Brian Oddei

Personal information
- Full name: Brian Safo Oddei
- Date of birth: 18 September 2002 (age 23)
- Place of birth: Accra, Ghana
- Height: 1.75 m (5 ft 9 in)
- Position: Right winger

Team information
- Current team: Koper
- Number: 30

Youth career
- Sassuolo

Senior career*
- Years: Team / Apps / (Gls)
- 2019–2023: Sassuolo / 7 / (0)
- 2021–2022: → Crotone (loan) / 11 / (0)
- 2023: → Rudeš (loan) / 11 / (0)
- 2023: Rudeš / 8 / (0)
- 2024: Dunajská Streda / 6 / (0)
- 2025: KTP / 3 / (0)
- 2025–: Koper / 7 / (0)

= Brian Oddei =

Ghanaian-Italian football player (born 2002)

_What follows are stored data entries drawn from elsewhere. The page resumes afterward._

(* ===== verification/Execute.v ===== *)
(** Running programs: [syscall_execute] and [syscall_halt], and the two
    together ([kernel/syscall.c], [arch/x86/task.c]). *)

From S2P Require Import Prelude Memory Layout I8259 LibMem LibString CircularBuffer Paging.
From S2P Require Import Ece391Fs Fs Pcb Terminal Machine Rtc Syscall FileTable Process.

(** The contents of the file with a given name. *)
Definition find_file (m : mem) (fs : fs_ptrs) (name : list Z) : option (list Z) :=
  (fun d => file_bytes m fs (dentry_inode_num m (directory_entry fs d))) <$> dir_lookup m fs name.

(** What [entry] may be for a file: no program, or its entry point. *)
Definition entry_of (file : option (list Z)) (entry : Z) : Prop :=
  match file with
  | None => entry = 0
  | Some file =>
      (zlen file <= 4 \/ take 4 file <> ELF_MAGIC_HEADER -> entry = 0) /\
      (28 <= zlen file -> entry = executable_entry file)
  end.

Lemma load_program_range `{L : Layout} m fs local filename slot :
  0 <= (load_program_into_slot m fs local filename slot).2 < 0x100000000.
Proof.
  unfold load_program_into_slot. destruct (read_file_by_name _ _ _ _ _ _) as [m' r].
  destruct (r <? 0); [simpl; lia|]. destruct (r <=? _); [simpl; lia|]. unfold snd, get_executable_entrypoint.
  destruct (truthy _); [lia|]. apply load32_range.
Qed.

Lemma image_find_file m m' fs name :
  fs_ok m fs -> same_image m m' fs ->
  (forall d, dir_lookup m fs name = Some d ->
     inode_ok m fs (dentry_inode_num m (directory_entry fs d))) ->
  find_file m' fs name = find_file m fs name /\
  (forall d, dir_lookup m' fs name = Some d ->
     inode_ok m' fs (dentry_inode_num m' (directory_entry fs d))).
Proof.
  intros Hfs Hs Hino. unfold find_file. rewrite (image_dir_lookup m m' fs name Hfs Hs).
  destruct (dir_lookup m fs name) as [d|] eqn:Ed; [|done].
  destruct (dir_lookup_bounds _ _ _ _ Ed) as (Hd & _ & _). specialize (Hino d eq_refl).
  cbn [fmap option_fmap option_map]. rewrite (image_dentry_inode m m' fs d Hfs Hs Hd). split.
  - f_equal. by apply image_file_bytes.
  - intros d' [= <-]. rewrite (image_dentry_inode m m' fs d Hfs Hs Hd). by apply (same_image_inode_ok m).
Qed.

(** * Parsing a command and loading its program into a slot *)

Section loading.
Context `{L : Layout} `{LOk : !LayoutOk L}.
Context (m : mem) (fs : fs_ptrs) (local command j : Z) (l : list Z).
Let C := get_pcb_from_slot j.

(** The command is a string outside the PCB whose parts fit it; the image is
    apart from stacks and programs, the local [dentry_t] is on a stack. *)
Record loadable : Prop := {
  lo_slot : 0 <= j < 6;
  lo_fs : fs_ok m fs;
  lo_string : cstr m command l;
  lo_apart : command + zlen l < C \/ C + sizeof_pcb_t <= command;
  lo_name : zlen (command_name l) < 128;
  lo_args : zlen (command_args l) < 128;
  lo_local : 0x7F4000 <= local /\ local + 64 <= 0x800000;
  lo_local_pcb : local + 64 <= C \/ C + sizeof_pcb_t <= local;
  lo_stacks : off_image m fs 0x7F4000 0xC000;
  lo_pages : off_image m fs 0x800000 0x1800000;
  lo_magic : cstr m elf_magic ELF_MAGIC_HEADER;
  lo_inode : forall d, dir_lookup m fs (take 32 (command_name l)) = Some d ->
    inode_ok m fs (dentry_inode_num m (directory_entry fs d))
}.

(** Outside the PCB's strings, the program page and the local [dentry_t]. *)
Definition off_load (x : Z) : Prop :=
  (x < program_name C \/ args C + 128 <= x) /\
  (x < get_process_page_from_slot j \/ get_process_page_from_slot j + PROCESS_PAGE_SIZE <= x) /\
  (x < local \/ local + 64 <= x).

Hypothesis (ok : loadable).

Lemma loadable_load m1 :
  same_image m m1 fs -> (forall x, x < 0x7F0000 -> load8 m1 x = load8 m x) -> load_ok m1 fs local j.
Proof.
  intros I1 Hlow. destruct ok as [Hj Hfs _ _ _ _ [Hl1 Hl2] _ Hs Hp Hm _].
  pose proof (process_page_eq j Hj) as Ej. destruct lay_elf_magic as [_ He]. unfold KERNEL_IMAGE_END in *.
  pose proof (image_end_same m fs Hfs m1 I1) as Ee.
  unfold off_image, PROCESS_PAGE_SIZE, PROCESS_LINK_OFFSET in *.
  split; unfold off_image, PROCESS_PAGE_SIZE, PROCESS_LINK_OFFSET; try lia.
  - by apply (same_image_fs_ok m).
  - apply (cstr_ext m); [|exact Hm]. intros x Hx. apply Hlow. simpl in Hx. lia.
Qed.

(** What loading makes of the directory entry. *)
Lemma load_file m1 filename :
  same_image m m1 fs -> (forall x, x < 0x7F0000 -> load8 m1 x = load8 m x) ->
  chars m1 filename 32 = take 32 (command_name l) ->
  let '(m', entry) := load_program_into_slot m1 fs local filename j in
  let file := find_file m fs (take 32 (command_name l)) in
  entry_of file entry /\ 0 <= entry < 0x100000000 /\
  (forall x, x < get_process_page_from_slot j \/ get_process_page_from_slot j + PROCESS_PAGE_SIZE <= x ->
             x < local \/ local + 64 <= x -> load8 m' x = load8 m1 x) /\
  (forall bytes, file = Some bytes ->
     let n := Z.to_nat (Z.min (PROCESS_PAGE_SIZE - PROCESS_LINK_OFFSET) (zlen bytes)) in
     load_bytes m' (get_process_page_from_slot j + PROCESS_LINK_OFFSET) n = take n bytes).
Proof.
  intros I1 Hlow Ch.
  destruct (image_find_file m m1 fs (take 32 (command_name l)) (lo_fs ok) I1 (lo_inode ok)) as [<- Ino1].
  pose proof (load_program_effect m1 fs local filename j) as LP.
  pose proof (load_program_range m1 fs local filename j) as LR. rewrite Ch in LP.
  destruct (load_program_into_slot m1 fs local filename j) as [m' entry]. cbn [snd] in LR.
  specialize (LP ltac:(by apply loadable_load) Ino1). cbv zeta. unfold find_file.
  destruct (dir_lookup m1 _ _) as [d|]; cbn [fmap option_fmap option_map entry_of].
  - destruct LP as (B & M & Z1 & Z2). split; [exact (conj Z1 Z2)|]. split; [exact LR|]. split; [exact M|].
    intros bytes [= <-]. exact B.
  - destruct LP as [-> ->]. split; [reflexivity|]. split; [lia|]. split; [reflexivity|discriminate].
Qed.

Lemma load_command :
  exists m1 r m' entry,
    parse_command m command (program_name C) (args C) = (m1, r) /\
    load_program_into_slot m1 fs local (program_name C) j = (m', entry) /\
    entry_of (find_file m fs (take 32 (command_name l))) entry /\ 0 <= entry < 0x100000000 /\
    (forall x, x < program_name C \/ args C + 128 <= x -> load8 m1 x = load8 m x) /\
    (forall x, off_load x -> load8 m' x = load8 m x) /\
    cstr m' (program_name C) (command_name l) /\ cstr m' (args C) (command_args l) /\
    (forall bytes, find_file m fs (take 32 (command_name l)) = Some bytes ->
       let n := Z.to_nat (Z.min (PROCESS_PAGE_SIZE - PROCESS_LINK_OFFSET) (zlen bytes)) in
       load_bytes m' (get_process_page_from_slot j + PROCESS_LINK_OFFSET) n = take n bytes).
Proof.
  pose proof ok as [Hj Hfs Hstr Hap Hn Ha [Hl1 Hl2] Hlp Hst Hpg _ _].
  pose proof (slot_pcb_range j Hj) as RC. fold C in RC. pose proof (process_page_eq j Hj) as Ej.
  pose proof (parse_command_parts m command C l Hstr Hap Hn Ha) as PC.
  destruct (parse_command m command _ _) as [m1 r]. destruct PC as (N1 & A1 & _ & M1).
  unfold off_load, program_name, program_name_offset, args, args_offset, sizeof_pcb_t, PROCESS_PAGE_SIZE in *.
  assert (I1 : same_image m m1 fs) by (intros x Hx; unfold off_image in Hst; apply M1; lia).
  pose proof (load_file m1 (C + 168) I1) as LF.
  destruct (load_program_into_slot m1 fs local (C + 168) j) as [m' entry] eqn:El.
  destruct LF as (R1 & R2 & M' & R4);
    [intros x Hx; apply M1; lia|by apply cstr_chars_take|].
  unfold PROCESS_PAGE_SIZE in M', R4.
  exists m1, r, m', entry. split; [reflexivity|]. split; [exact El|]. split; [exact R1|]. split; [exact R2|].
  split; [exact M1|]. split; [|split; [|split; [|exact R4]]].
  - intros x (X1 & X2 & X3). rewrite M', M1 by assumption. done.
  - apply (cstr_ext m1); [|exact N1]. intros x Hx. apply M'; lia.
  - apply (cstr_ext m1); [|exact A1]. intros x Hx. apply M'; lia.
Qed.
End loading.

(** * The state in which a process calls execute *)

Section execute.
Context `{L : Layout} `{LOk : !LayoutOk L} (junk : Z -> Z).
Context (k : kernel) (i esp ebp : Z) (e : env) (command : Z) (l : list Z) (va : Z).
Let m := kmem k.

(** The caller runs in slot [i] on its own stack and page tables, its local
    [dentry_t] is on that stack, the command is a string in its program page
    whose parts fit the PCB, and the image is apart from stacks and programs. *)
Record exec_ok : Prop := {
  ex_slot : 0 <= i < 6;
  ex_esp : get_pcb_from_slot i < esp <= get_kernel_stack_base_from_slot i;
  ex_ebp : 0 <= ebp < 0x100000000;
  ex_used : slot_used m i = true;
  ex_cr3 : cr3 k = get_process_pd i;
  ex_va : va mod 0x1000 = 0;
  ex_space : space_ok m i (get_process_page_from_slot i) va;
  ex_fs : fs_ok m (kfs k);
  ex_local : get_pcb_from_slot i + sizeof_pcb_t <= e_local e /\
             e_local e + 64 <= get_kernel_stack_base_from_slot i;
  ex_stacks : off_image m (kfs k) 0x7F4000 0xC000;
  ex_pages : off_image m (kfs k) 0x800000 0x1800000;
  ex_magic : cstr m elf_magic ELF_MAGIC_HEADER;
  ex_command : PROCESS_VIRT_PAGE_START <= command < PROCESS_VIRT_PAGE_START + PROCESS_PAGE_SIZE;
  ex_string : cstr m (get_process_page_from_slot i + (command - PROCESS_VIRT_PAGE_START)) l;
  ex_name : zlen (command_name l) < 128;
  ex_args : zlen (command_args l) < 128;
  ex_inode : forall d, dir_lookup m (kfs k) (take 32 (command_name l)) = Some d ->
    inode_ok m (kfs k) (dentry_inode_num m (directory_entry (kfs k) d))
}.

Brian Safo Oddei (born 18 September 2002) is a Ghanaian-Italian professional footballer who plays as a right winger for Slovenian club Koper.

==Club career==
Oddei was raised in the youth teams of Sassuolo. He was first called up to the senior squad in December 2019 for Serie A and Coppa Italia games, but remained on the bench on that occasion. He was moved from the Under-19 squad to the senior squad on a permanent basis in November 2020.

He made his Serie A debut for Sassuolo on 10 January 2021 in a 3–1 away loss against Juventus. He substituted Mert Müldür in the 73rd minute.

On 31 August 2021, Oddei joined Serie B club Crotone on loan. On 31 January 2022, the loan was terminated early and he returned to Sassuolo.

On 15 February 2023, Oddei was loaned to Rudeš in Croatia.

== Personal life ==
Born in Accra, he went to Italy when he was 11 years old.